Tanto en la poesía como en la narración breve, es posible hablar de lugares comunes y de cosas usadas comúnmente con un lenguaje claro, y dotar a esos objetos —una silla, la cortina de una ventana, un tenedor, una piedra, un pendiente de mujer— con los atributos de lo inmenso, con un poder renovado.

Es posible escribir un diálogo aparentemente inocuo que, sin embargo, provoque un escalofrío en la espina dorsal del lector, como bien lo demuestran las delicias debidas a Nabokov. Esa es de entre los escritores, la clase que más me interesa. Odio, por el contrario, la escritura sucia o coyuntural que se disfraza con los hábitos de la experimentación o con la supuesta zafiedad que se atribuye a un supuesto realismo. En el maravilloso cuento de Isaak Babel, Guy de Maupassant, el narrador dice acerca de la escritura: Ningún hierro puede despedazar tan fuertemente el corazón como un punto puesto en el lugar que le corresponde. Eso también merece figurar en una ficha de tres por cinco.

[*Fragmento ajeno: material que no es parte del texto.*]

(** * Skin-disease diagnosis: verification of the upload, metadata, API-client
      and triage logic

    The browser-side code (ImageUpload.tsx, PatientMetadata.tsx, page.tsx,
    lib/types.ts, lib/api.ts, ReportDownload.tsx) is embedded function by
    function.  The Python back end ships no source; the triage classifier
    modelled in [Core] follows the design document and is marked as
    such. *)

From Stdlib Require Import ZArith NArith QArith Bool List String Ascii Lia.
From Stdlib Require Import DecimalString Qround Qpower Lqa.
From Stdlib Require Import DecimalPos Sorted Permutation.
From Equations Require Import Equations.
Import ListNotations.

Local Close Scope Q_scope.
Local Open Scope string_scope.

(** ** JavaScript values shared by the components *)

(** A JavaScript [Error]: only the fields the code inspects. *)
Record Error := mkError { name : string; message : string }.

(** [new Error(msg)] *)
Definition newError (msg : string) : Error :=
  {| name := "Error"; message := msg |}.

(** A settled promise. *)
Inductive Settled (A : Type) : Type :=
| Resolve (a : A)
| Reject (e : Error).
Arguments Resolve {A} a.
Arguments Reject {A} e.

(** A promise as the code awaits it: it settles, or it never does. *)
Inductive Promise (A : Type) : Type :=
| Settles (s : Settled A)
| Pending.
Arguments Settles {A} s.
Arguments Pending {A}.

(** [s.startsWith(p)] *)
Definition startsWith (s p : string) : bool := String.prefix p s.

(** [s.includes(p)] *)
Fixpoint includes (s p : string) : bool :=
  if String.prefix p s then true
  else match s with
       | EmptyString => false
       | String _ s' => includes s' p
       end.

(** [n.toString()] for an integer. *)
Definition toString (n : Z) : string := NilZero.string_of_int (Z.to_int n).

(** [a || b] on strings, [None] standing for [undefined]: the empty string
    is falsy. *)
Definition orElse (a : option string) (b : string) : string :=
  match a with
  | Some s => if s =? "" then b else s
  | None => b
  end.

(** A [File] as the upload code sees it: MIME type, size in bytes, and the
    picture the browser's [Image] element decodes from it ([None] when
    [img.onerror] fires, [Some (width, height)] when [img.onload] fires). *)
Record File := mkFile {
  file_name : string;
  type : string;
  size : N;
  image : option (N * N)
}.

(** ** components/ImageUpload.tsx *)
Module ImageUpload.

Definition LOW_RESOLUTION_MESSAGE : string :=
  "Image resolution too low. Minimum required: 100x100 pixels.".
Definition CORRUPTED_MESSAGE : string :=
  "Image appears to be corrupted or invalid.".
Definition LOAD_ERROR_MESSAGE : string :=
  "Invalid or corrupted image file.".

(** [validateImageQuality]: the promise settled by [img.onload] or
    [img.onerror]. *)
Definition validateImageQuality (file : File) : Settled bool :=
  match image file with
  | Some (width, height) =>
      if ((width <? 100) || (height <? 100))%N then
        Reject (newError LOW_RESOLUTION_MESSAGE)
      else if ((width <? 50) || (height <? 50))%N then
        Reject (newError CORRUPTED_MESSAGE)
      else Resolve true
  | None => Reject (newError LOAD_ERROR_MESSAGE)
  end.

(** Component state ([useState] cells). *)
Record UploadState := mkUploadState {
  isDragging : bool;
  preview : option string;
  uploadProgress : N
}.

Definition setUploadProgress (p : N) (st : UploadState) : UploadState :=
  {| isDragging := isDragging st; preview := preview st; uploadProgress := p |}.

Definition setPreview (p : option string) (st : UploadState) : UploadState :=
  {| isDragging := isDragging st; preview := p;
     uploadProgress := uploadProgress st |}.

(** What [handleFile] does to the world outside the component. *)
Inductive Effect :=
| Alert (msg : string)
| ReadAsDataURL (file : File)
| OnImageSelect (file : option File).

Definition MAX_FILE_SIZE : N := 10 * 1024 * 1024.

(** [handleFile]: the state after the handler ran and the effects it
    issued, in order. *)
Definition handleFile (file : File) (st : UploadState)
  : UploadState * list Effect :=
  let st := setUploadProgress 0 st in
  if negb (startsWith (type file) "image/") then
    (st, [Alert "Please upload an image file (JPEG, PNG)"])
  else if (MAX_FILE_SIZE <? size file)%N then
    (st, [Alert "File size must be less than 10MB"])
  else
    let st := setUploadProgress 50 st in
    match validateImageQuality file with
    | Reject error => (setUploadProgress 0 st, [Alert (message error)])
    | Resolve _ =>
        let st := setUploadProgress 100 st in
        (st, [ReadAsDataURL file; OnImageSelect (Some file)])
    end.

(** [reader.onload] of the preview reader started by [handleFile]. *)
Definition readerOnload (result : string) (st : UploadState) : UploadState :=
  setUploadProgress 0 (setPreview (Some result) st).

(** [clearImage] *)
Definition clearImage (st : UploadState) : UploadState * list Effect :=
  (setPreview None st, [OnImageSelect None]).

(** The parent's [handleImageSelect] is the [onImageSelect] callback: it
    overwrites the selected image. *)
Definition deliver (selectedImage : option File) (e : Effect) : option File :=
  match e with
  | OnImageSelect f => f
  | _ => selectedImage
  end.

Definition selectedAfter (selectedImage : option File) (es : list Effect)
  : option File :=
  fold_left deliver es selectedImage.

Definition callsOnImageSelect (e : Effect) : bool :=
  match e with OnImageSelect _ => true | _ => false end.

End ImageUpload.

(** ** lib/types.ts *)
Module Types.

Definition LESION_LOCATIONS : list string :=
  [ "Face"; "Chest"; "Back"; "Arms"; "Legs";
    "Hands"; "Feet"; "Scalp"; "Neck"; "Other" ].

End Types.

(** ** components/PatientMetadata.tsx *)
Module PatientMetadata.

(** White space skipped by [parseInt] (the code units below 256 of the
    language's WhiteSpace and LineTerminator sets). *)
Definition isStrWhiteSpaceChar (c : ascii) : bool :=
  let n := N_of_ascii c in
  ((n =? 9) || (n =? 10) || (n =? 11) || (n =? 12) || (n =? 13)
   || (n =? 32) || (n =? 160))%N.

Fixpoint trimStart (s : string) : string :=
  match s with
  | String c s' => if isStrWhiteSpaceChar c then trimStart s' else s
  | EmptyString => EmptyString
  end.

(** Value of a code unit as a digit: 0-9, then a-z and A-Z for 10-35. *)
Definition digitValue (c : ascii) : option N :=
  let n := N_of_ascii c in
  if ((48 <=? n) && (n <=? 57))%N then Some (n - 48)%N
  else if ((97 <=? n) && (n <=? 122))%N then Some (n - 87)%N
  else if ((65 <=? n) && (n <=? 90))%N then Some (n - 55)%N
  else None.

(** The longest prefix of radix-[R] digits, read as a number; [acc] is
    [None] until a digit has been read. *)
Fixpoint radixDigits (R : N) (s : string) (acc : option N) : option N :=
  match s with
  | String c s' =>
      match digitValue c with
      | Some d =>
          if (d <? R)%N
          then radixDigits R s'
                 (Some (R * match acc with Some a => a | None => 0 end + d)%N)
          else acc
      | None => acc
      end
  | EmptyString => acc
  end.

(** [parseInt(string)] with no radix argument; [None] is NaN.  The result
    is the integer the digits denote.  The builtin returns the Number
    nearest to it, which differs beyond 2^53; that rounding is left out:
    it is monotone and keeps 0 and 150, so it never moves a value across
    the bounds the handler tests.  -0 is 0. *)
Definition parseInt (string : string) : option Z :=
  let inputS := trimStart string in
  let '(sign, unsignedS) :=
    match inputS with
    | String "-"%char r => ((-1)%Z, r)
    | String "+"%char r => (1%Z, r)
    | _ => (1%Z, inputS)
    end in
  let '(R, digitsS) :=
    match unsignedS with
    | String "0"%char (String "x"%char r) => (16%N, r)
    | String "0"%char (String "X"%char r) => (16%N, r)
    | _ => (10%N, unsignedS)
    end in
  match radixDigits R digitsS None with
  | Some mathInt => Some (sign * Z.of_N mathInt)%Z
  | None => None
  end.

En una ocasión decía Evan Connell que supo de la conclusión de uno de sus cuentos cuando se descubrió quitando las comas mientras leía lo escrito, y volviéndolas a poner después, en una nueva lectura, allá donde antes estuvieran. Me gusta ese procedimiento de trabajo, me merece un gran respeto tanto cuidado. Porque eso es lo que hacemos, a fin de cuentas.

Hacemos palabra y deben ser palabras escogidas, puntuadas en donde corresponda, para que puedan significar lo que en verdad pretenden. Si las palabras están en fuerte maridaje con las emociones del escritor, o si son imprecisas e inútiles para la expresión de cualquier razonamiento —si las palabras resultan oscuras, enrevesadas— los ojos del lector deberán volver sobre ellas y nada habremos ganado. El propio sentido de lo artístico que tenga el autor no debe ser comprometido por nosotros. Henry James llamó “especificación endeble” a este tipo de desafortunada escritura.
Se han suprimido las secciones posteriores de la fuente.